Mobile Game UA Agency RFP Checklist

What this page covers
Mobile Game UA Agency RFP Checklist
Choosing a partner for mobile game user acquisition is not only about performance metrics. It is also about how an agency communicates, understands culture, and respects the audiences you want to reach.
This checklist highlights the communication and brand side of your RFP, so you can filter agencies by how thoughtfully they work with sensitive topics, diverse audiences, and your game’s image in a fast-moving public environment.
In brief
- Review how an agency talks about branding and communication in complex, emotionally charged topics, and whether it treats audiences with respect instead of trying to “teach” or lecture them.
- Look for partners who can build a rich, multi-layered communication space around your game, giving players room to choose how they see and express themselves through your brand.
- Ask agencies to show how they adapt messages for different cultures and communities, so your UA campaigns stay relevant without creating unnecessary backlash.
What to do
When you prepare an RFP for a mobile game UA agency, include questions about how the team handles sensitive communication topics. Public discussion around identity, culture, and everyday life is highly charged, and a careless message in ads or creatives can be costly. Ask agencies to explain how they research audiences, test messages, and avoid oversimplified or offensive stereotypes in their user acquisition work.
Clarify the role you expect your game brand to play. Brands do not need to “educate” or “raise” players, and it is risky to assign them that role. Instead, your RFP can ask agencies how they help brands create a polyphonic, multi-layered communication space where people choose from many creative expressions and, in effect, “vote” for the image that fits them. This shows whether the agency can support long-term brand health alongside performance.
Finally, request concrete examples of how the agency has worked with complex topics in previous campaigns, including but not limited to gaming. Case descriptions can highlight how they balanced creativity with responsibility, how they reacted to public feedback, and how they protected both brand and audience. This gives you a practical way to compare vendors beyond media buying terms and basic performance promises.
What to keep in mind
An RFP checklist like this is most useful if you already see your game as more than a set of metrics. It fits teams that care about how their brand appears in players’ daily lives and in broader cultural conversations, and that want agencies to think carefully before launching bold or provocative creatives.

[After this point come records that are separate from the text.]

(** * jquery.tagCloud.js: the banding of weighted tags

    A shallow embedding of [$.fn.tagCloud] (src/scripts/jquery.tagCloud.js)
    for one matched container, with [settings.randomWeights] off.  The part
    "The whole call" adds the rest of the function: [$.extend] of the
    defaults, [this.each] over containers that share the tags of one
    document, and the random weights, with [Math.random] as a stream of
    values.

    Conventions of the embedding.
    - A JavaScript Number is a [number]: NaN, the two infinities, or a finite
      value.  Finite values are exact rationals, and the sign of zero is left
      out (no operation of the plugin observes it).  The Numbers of the code
      are binary64 doubles: the two agree on a run in which every value met
      is a double, whole numbers up to 2^53 in magnitude among them, and
      they part where the code rounds or overflows.  A property that
      depends on the value of a boundary is therefore stated for runs that
      stay in the range where it also holds of the doubles; its statement
      says which.  [Binary64] has the arithmetic of lines 103-135 once
      more, on the binary64 floats of the kernel, for the inputs on which
      the rounding decides.
    - A string is a sequence of code units below 256.
    - The class attribute of a tag is kept as what the plugin reads and
      writes of it: whether the tag carries [settings.processedClassName]
      (taken to be one class name) and the list of the indices [j] with
      which the plugin has called [addClass(settings.classes[j] ...)] on
      the tag, oldest first.  The attribute holds the class of band [j]
      when [j] is in the list, once however often it was added. *)

From Stdlib Require Import ZArith QArith Qround Lqa Lia List String Ascii Bool.
From Stdlib Require Import Permutation.
From Stdlib Require DecimalString DecimalNat.
From Corelib Require PrimFloat Uint63Axioms.
Import ListNotations.
Import (notations) PrimFloat.

Local Open Scope Q_scope.

(** ** Numbers *)

Module Number.

Inductive number : Type :=
| NaN
| PosInf
| NegInf
| Fin (q : Q).

Definition ofNat (n : nat) : number := Fin (inject_Z (Z.of_nat n)).

Definition neg (a : number) : number :=
  match a with
  | NaN => NaN
  | PosInf => NegInf
  | NegInf => PosInf
  | Fin q => Fin (- q)
  end.

(** [a + b] *)
Definition add (a b : number) : number :=
  match a, b with
  | NaN, _ | _, NaN => NaN
  | PosInf, NegInf | NegInf, PosInf => NaN
  | PosInf, _ | _, PosInf => PosInf
  | NegInf, _ | _, NegInf => NegInf
  | Fin p, Fin q => Fin (p + q)
  end.

(** [a - b] *)
Definition sub (a b : number) : number :=
  match a, b with
  | NaN, _ | _, NaN => NaN
  | PosInf, PosInf | NegInf, NegInf => NaN
  | PosInf, _ | _, NegInf => PosInf
  | NegInf, _ | _, PosInf => NegInf
  | Fin p, Fin q => Fin (p - q)
  end.

(** The sign of a finite value, used where an infinity is scaled. *)
Definition scaleInf (inf : number) (q : Q) : number :=
  match Qcompare q 0 with
  | Eq => NaN
  | Gt => inf
  | Lt => neg inf
  end.

(** [a * b] *)
Definition mul (a b : number) : number :=
  match a, b with
  | NaN, _ | _, NaN => NaN
  | PosInf, PosInf | NegInf, NegInf => PosInf
  | PosInf, NegInf | NegInf, PosInf => NegInf
  | Fin p, Fin q => Fin (p * q)
  | Fin p, inf | inf, Fin p => scaleInf inf p
  end.

(** [a / b]; a zero divisor is the positive zero. *)
Definition div (a b : number) : number :=
  match a, b with
  | NaN, _ | _, NaN => NaN
  | Fin _, PosInf | Fin _, NegInf => Fin 0
  | Fin p, Fin q =>
      match Qcompare q 0 with
      | Eq => scaleInf PosInf p
      | _ => Fin (p / q)
      end
  | PosInf, Fin q | NegInf, Fin q =>
      match Qcompare q 0 with
      | Lt => neg a
      | _ => a
      end
  | _, _ => NaN
  end.

(** [a <= b]: false as soon as one side is NaN. *)
Definition le (a b : number) : bool :=
  match a, b with
  | NaN, _ | _, NaN => false
  | NegInf, _ | _, PosInf => true
  | PosInf, _ | _, NegInf => false
  | Fin p, Fin q => Qle_bool p q
  end.

(** [a >= b] *)
Definition ge (a b : number) : bool := le b a.

(** [a < b] *)
Definition lt (a b : number) : bool :=
  match a, b with
  | NaN, _ | _, NaN => false
  | _, _ => negb (le b a)
  end.

(** [a == b] on Numbers: never true of NaN. *)
Definition eqb (a b : number) : bool := le a b && le b a.

(** The two denote one value, NaN included; [Fin] up to [Qeq]. *)
Definition eqv (a b : number) : Prop :=
  match a, b with
  | NaN, NaN | PosInf, PosInf | NegInf, NegInf => True
  | Fin p, Fin q => p == q
  | _, _ => False
  end.

Definition finite (a : number) : Prop := exists q, a = Fin q.

Definition max2 (a b : number) : number :=
  match a, b with
  | NaN, _ | _, NaN => NaN
  | _, _ => if le a b then b else a
  end.

Definition min2 (a b : number) : number :=
  match a, b with
  | NaN, _ | _, NaN => NaN
  | _, _ => if le a b then a else b
  end.

(** [Math.max.apply(Math, xs)]: -Infinity without arguments, NaN as soon as
    one argument is NaN. *)
Definition Math_max (xs : list number) : number := fold_left max2 xs NegInf.

(** [Math.min.apply(Math, xs)] *)
Definition Math_min (xs : list number) : number := fold_left min2 xs PosInf.

End Number.
Export Number.

(** ** Strings to numbers *)

Module Parse.

Local Open Scope Z_scope.

(** StrWhiteSpaceChar, as far as it lies below 256: TAB, LF, VT, FF, CR,
    SP and NBSP. *)
Definition isStrWhiteSpaceChar (c : ascii) : bool :=
  let n := Z.of_N (N_of_ascii c) in
  (9 <=? n) && (n <=? 13) || (n =? 32) || (n =? 160).

(** The value of [c] as a digit of the given radix. *)
Definition digitOf (radix : Z) (c : ascii) : option Z :=
  let n := Z.of_N (N_of_ascii c) in
  let v := if (48 <=? n) && (n <=? 57) then n - 48
           else if (97 <=? n) && (n <=? 122) then n - 87
           else if (65 <=? n) && (n <=? 90) then n - 55
           else radix in
  if v <? radix then Some v else None.

(** The longest prefix of radix digits, most significant first, and what
    follows it. *)
Fixpoint spanDigits (radix : Z) (s : string) : list Z * string :=
  match s with
  | EmptyString => ([], EmptyString)
  | String c r =>
      match digitOf radix c with
      | Some v => let (ds, rest) := spanDigits radix r in (v :: ds, rest)
      | None => ([], s)
      end
  end.

Definition mathInt (radix : Z) (ds : list Z) : Z :=
  fold_left (fun acc v => acc * radix + v) ds 0.

Fixpoint trimStart (s : string) : string :=
  match s with
  | EmptyString => EmptyString
  | String c r => if isStrWhiteSpaceChar c then trimStart r else s
  end.

Fixpoint isBlank (s : string) : bool :=
  match s with
  | EmptyString => true
  | String c r => isStrWhiteSpaceChar c && isBlank r
  end.

(** [attr] gives a string, or undefined where the attribute is absent. *)
Definition ToString (v : option string) : string :=
  match v with
  | Some s => s
  | None => "undefined"%string
  end.

(** A leading [-] or [+], taken off: the sign and what follows. *)
Definition signOf (s : string) : Z * string :=
  match s with
  | String "-" r => (-1, r)
  | String "+" r => (1, r)
  | _ => (1, s)
  end.

(** [parseInt(v, 10)]: leading white space, a sign, then the longest run of
    decimal digits; NaN without a digit.  What follows the digits is
    ignored.  The value is the exact whole number: the double of the code
    up to 2^53 in magnitude, where the code rounds beyond, and gives an
    infinity past the range of the doubles. *)
Definition parseInt10 (v : option string) : number :=
  let (sign, str) := signOf (trimStart (ToString v)) in
  match spanDigits 10 str with
  | ([], _) => NaN
  | (digits, _) => Fin (inject_Z (sign * mathInt 10 digits))
  end.
(** C6, as the programs have it: the upload of server.js, whose limit is
    5 * 1024 * 1024 bytes, fails for every file of an allowed type that
    has that many bytes or more, the name it was being written under is not
    left in storage and no order is saved (lines 179-454 answer 400, lines
    1-179 answer 500); a smaller file is stored and handed to the
    handler. *)
Theorem C6_server_size_limit `{Host} env fields part w :
  In (Multer.part_mimetype (Multer.received part)) Server2.allowedTypes ->
  (5 * 1024 * 1024 <= Multer.part_size part ->
   (exists msg,
      fst (Server2.submit env fields (Some part) w) = Sent 400 (Failure msg None))
   /\ (path (Multer.stored Server2.upload env (Multer.received part))
       ∉ files (snd (Server2.submit env fields (Some part) w)))
   /\ orders (snd (Server2.submit env fields (Some part) w)) = orders w
   /\ fst (Server1.submit env fields (Some part) w)
      = Sent 500 (Failure "Something went wrong!" None)
   /\ (path (Multer.stored Server1.upload env (Multer.received part))
       ∉ files (snd (Server1.submit env fields (Some part) w)))
   /\ orders (snd (Server1.submit env fields (Some part) w)) = orders w)
  /\ (Multer.part_size part < 5 * 1024 * 1024 ->
      Server2.submit env fields (Some part) w
      = Server2.post_orders env
          {| body := fields;
             file := Some (Multer.stored Server2.upload env (Multer.received part)) |}
          (Multer.store_file
             (path (Multer.stored Server2.upload env (Multer.received part))) w)
      /\ Server1.submit env fields (Some part) w
         = Server1.post_orders env
             {| body := fields;
                file := Some (Multer.stored Server1.upload env (Multer.received part)) |}
             (Multer.store_file
                (path (Multer.stored Server1.upload env (Multer.received part))) w)).
Proof.
  intros Hin%includes_In.
  unfold Server2.submit, Server1.submit, Multer.single.
  change (Multer.fileFilter Server2.upload) with Server2.fileFilter.
  change (Multer.fileFilter Server1.upload) with Server1.fileFilter.
  unfold Server2.fileFilter, Server1.fileFilter.
  change Server1.allowedTypes with Server2.allowedTypes. rewrite Hin.
  change (Multer.too_large Server2.upload (Multer.received part))
    with (5 * 1024 * 1024 <=? Multer.part_size part).
  change (Multer.too_large Server1.upload (Multer.received part))
    with (5 * 1024 * 1024 <=? Multer.part_size part).
  split.
  - intros Hbig. apply Z.leb_le in Hbig. rewrite Hbig.
    repeat split; try (eexists; reflexivity); apply store_then_remove.
  - intros Hsmall. apply Z.leb_gt in Hsmall. rewrite Hsmall. done.
Qed.

Lemma C6_witness :
  ((exists msg,
      fst (Server2.submit Sample.env Sample.fields (Some Sample.large_jpg) Sample.empty)
      = Sent 400 (Failure msg None))
   /\ ("uploads/" +:+ Sample.stored_name
       ∉ files (snd (Server2.submit Sample.env Sample.fields (Some Sample.large_jpg)
                       Sample.empty)))
   /\ orders (snd (Server2.submit Sample.env Sample.fields (Some Sample.large_jpg)
                     Sample.empty)) = [])
  /\ Server2.submit Sample.env Sample.fields (Some Sample.jpg) Sample.empty
     = Server2.post_orders Sample.env
         {| body := Sample.fields; file := Some Sample.file_server |}
         (Sample.holding Sample.file_server).
Proof.
  split.
  - destruct (C6_server_size_limit Sample.env Sample.fields Sample.large_jpg
                Sample.empty) as [Hbig _]; [vm_compute; tauto |].
    destruct Hbig as (Ha & Hb & Hc & _); [discriminate |].
    split; [exact Ha |]. split; [exact Hb | exact Hc].
  - destruct (C6_server_size_limit Sample.env Sample.fields Sample.jpg
                Sample.empty) as [_ Hsmall]; [vm_compute; tauto |].
    destruct Hsmall as [Ha _]; [reflexivity |].
    rewrite Ha. vm_compute. reflexivity.
Defined.

(** C6 fails on server.js at the limit itself: a file of just 5 MiB, which
    does not exceed the limit, is refused with 400 "File too large" and no
    order is saved. *)
Example server2_refuses_file_of_just_the_limit :
  Multer.part_size Sample.full_jpg = 5 * 1024 * 1024
  /\ fst (Server2.submit Sample.env Sample.fields (Some Sample.full_jpg) Sample.empty)
     = Sent 400 (Failure "File too large" None)
  /\ orders (snd (Server2.submit Sample.env Sample.fields (Some Sample.full_jpg)
                    Sample.empty)) = [].
Proof. split; [reflexivity |]. split; reflexivity. Qed.

(** C6 fails on routes/orders.js, whose upload has no limit: a file of
    5 MiB and one byte is stored and the order saved with it. *)
Lemma C6_router_accepts_large_file :
  5 * 1024 * 1024 < Multer.part_size Sample.large_jpg
  /\ exists o,
       Routes.submit Sample.env Sample.fields (Some Sample.large_jpg) Sample.empty
       = (Sent 201 (Bare o),
          {| files := {["uploads/payments/" +:+ Sample.stored_name]};
             orders := [o]; console := [] |}).
Proof. split; [reflexivity |]. eexists. vm_compute. reflexivity. Qed.

(** ** C7 *)

Section Listing.

Variable key : Order -> option Z.

Lemma key_le_total (a b : option Z) :
  Mongoose.key_le a b = false -> Mongoose.key_le b a = true.
Proof.
  destruct a as [x|], b as [y|]; simpl; try done.
  intros Hle%Z.leb_gt. apply Z.leb_le. lia.
Qed.

Lemma key_le_trans (a b c : option Z) :
  Mongoose.key_le a b = true -> Mongoose.key_le b c = true ->
  Mongoose.key_le a c = true.
Proof.
  destruct a as [x|], b as [y|], c as [z|]; simpl; try done.
  intros H1%Z.leb_le H2%Z.leb_le. apply Z.leb_le. lia.
Qed.

Lemma insert_desc_perm (o : Order) (l : list Order) :
  Permutation (o :: l) (Mongoose.insert_desc key o l).
Proof.
  induction l as [|y rest IH]; simpl; [done |].
  destruct (Mongoose.key_le (key y) (key o)); [done |].
  rewrite perm_swap. by constructor.
Qed.

Lemma find_sort_desc_perm (l : list Order) :
  Permutation l (Mongoose.find_sort_desc key l).
Proof.
  induction l as [|o rest IH]; simpl; [done |].
  rewrite <- insert_desc_perm. by constructor.
Qed.

Lemma insert_desc_sorted (o : Order) (l : list Order) :
  Sorted (descends key) l -> Sorted (descends key) (Mongoose.insert_desc key o l).
Proof.
  induction l as [|y rest IH]; simpl; intros Hs.
  - repeat constructor.
  - destruct (Mongoose.key_le (key y) (key o)) eqn:E.
    + constructor; [exact Hs | by constructor].
    + inversion Hs as [|? ? Hrest Hhd]; subst.
      constructor; [by apply IH |].
      destruct rest as [|z rest']; simpl.
      * constructor. by apply key_le_total.
      * destruct (Mongoose.key_le (key z) (key o)).
        -- constructor. by apply key_le_total.
        -- inversion Hhd; subst. by constructor.
Qed.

If your only selection criteria are short-term installs and cost metrics, many of these communication-focused questions may feel excessive. In that case, you might still keep a minimal section on audience sensitivity and brand safety, so that even purely performance-driven campaigns do not create unnecessary reputational risks.
Each market has its own rules, expectations, and public debates. When you evaluate agencies, ask how they adapt UA communication for different countries and platforms, what internal checks they use before launch, and how quickly they can react if public sentiment changes or a creative is perceived as inappropriate. This helps you choose a partner ready for real-world constraints, not just ideal scenarios.